- Assignment -
Pull out every line from the listing that has the word "PGSIZE".

- Available data -
(** Writing inside one user page. *)
Lemma user_write m free root tbl ps va p l :
  uvm kend top m free root tbl ps -> 0 <= va -> upage ps va = Some p ->
  va mod 4096 + Z.of_nat (length l) <= 4096 ->
  let m' := with_mem (fun mm => mwrite mm (p + va mod 4096) l) m in
  uvm kend top m' free root tbl ps /\
  forall va', 0 <= va' -> ubyte (m_mem m') ps va' =
    if (va <=? va') && (va' <? va + Z.of_nat (length l)) then Some (u8 (zget l (va' - va)))
    else ubyte (m_mem m) ps va'.
Proof.
  intros Hu Hva Hp Hl m'. pose proof (upage_in _ _ _ Hp) as Hin.
  pose proof (u_page _ _ _ _ _ _ _ _ Hu Hin) as Hok.
  assert (Hm : 0 <= va mod 4096 < 4096) by (apply Z.mod_pos_bound; lia).
  destruct (private_write kend kend_pos p (fun mm => mwrite mm (p + va mod 4096) l) m free root tbl)
    as (Hv' & _ & Hleaf); [apply Hu|done|by apply (u_own _ _ _ _ _ _ _ Hu)| |].
  { intros a Ha. apply mget_mwrite_out. lia. }
  fold m' in Hv', Hleaf. split.
  - by apply (uvm_change kend top m free tbl).
  - intros va' Hva'. rewrite !ubyte_upage.
    destruct (Z.eq_dec (va' / 4096) (va / 4096)) as [E|E].
    + rewrite (upage_same ps va' va E), Hp. cbn. rewrite mget_mwrite. zcase; try done; try dlia.
      do 2 f_equal. f_equal. dlia.
    + replace ((va <=? va') && (va' <? va + Z.of_nat (length l))) with false
        by (symmetry; zcase; try done; dlia).
      destruct (upage ps va') as [q|] eqn:Eq; [|done]. cbn. f_equal.
      pose proof (u_page _ _ _ _ _ _ _ _ Hu (upage_in _ _ _ Eq)) as Hqok.
      assert (Hne : p <> q) by (intros <-; by apply E, (upage_inj _ _ _ _ _ _ _ _ Hu Hva' Hva Eq Hp)).
      apply mget_mwrite_out. destruct (page_disjoint kend p q Hok Hqok Hne);
        pose proof (Z.mod_pos_bound va' 4096); lia.
Qed.

Lemma page_rest_eq va : page_rest va = 4096 - va mod 4096.
Proof. unfold page_rest. rewrite PGROUNDDOWN_eq. unfold PGSIZE. dlia. Qed.

(** The first page of a copy: the address [walkaddr] gives, or failure. *)
Lemma walk_user m free root tbl ps va :
  uvm kend top m free root tbl ps -> 0 <= va ->
  walkaddr root (PGROUNDDOWN va) m = Ok (default 0 (upage ps va)) m /\
  (forall p, upage ps va = Some p -> p <> 0 /\ va - PGROUNDDOWN va = va mod 4096 /\
     u64 (PGROUNDDOWN va + PGSIZE) = va + page_rest va).
Proof.
  intros Hu Hva. rewrite page_rest_eq, PGROUNDDOWN_eq. unfold PGSIZE. split.
  - rewrite (walkaddr_eq m free root tbl ps) by (done || dlia).
    do 2 f_equal. apply upage_same. rewrite Z.div_mul by lia. done.
  - intros p Hp. pose proof (page_ok_pos kend kend_pos _ (u_page _ _ _ _ _ _ _ _ Hu (upage_in _ _ _ Hp))).
    split; [lia|]. split; [dlia|]. unfold u64. rewrite Z.mod_small; [dlia|].
    destruct (Z.lt_ge_cases va (4096 * vpn TRAPFRAME)) as [Hlt|Hge].
    + rewrite vpn_TRAPFRAME in Hlt. dlia.
    + by rewrite (upage_none_above m free root tbl) in Hp.
Qed.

- Written solution -
Proof. unfold page_rest. rewrite PGROUNDDOWN_eq. unfold PGSIZE. dlia. Qed.
     u64 (PGROUNDDOWN va + PGSIZE) = va + page_rest va).
  intros Hu Hva. rewrite page_rest_eq, PGROUNDDOWN_eq. unfold PGSIZE. split.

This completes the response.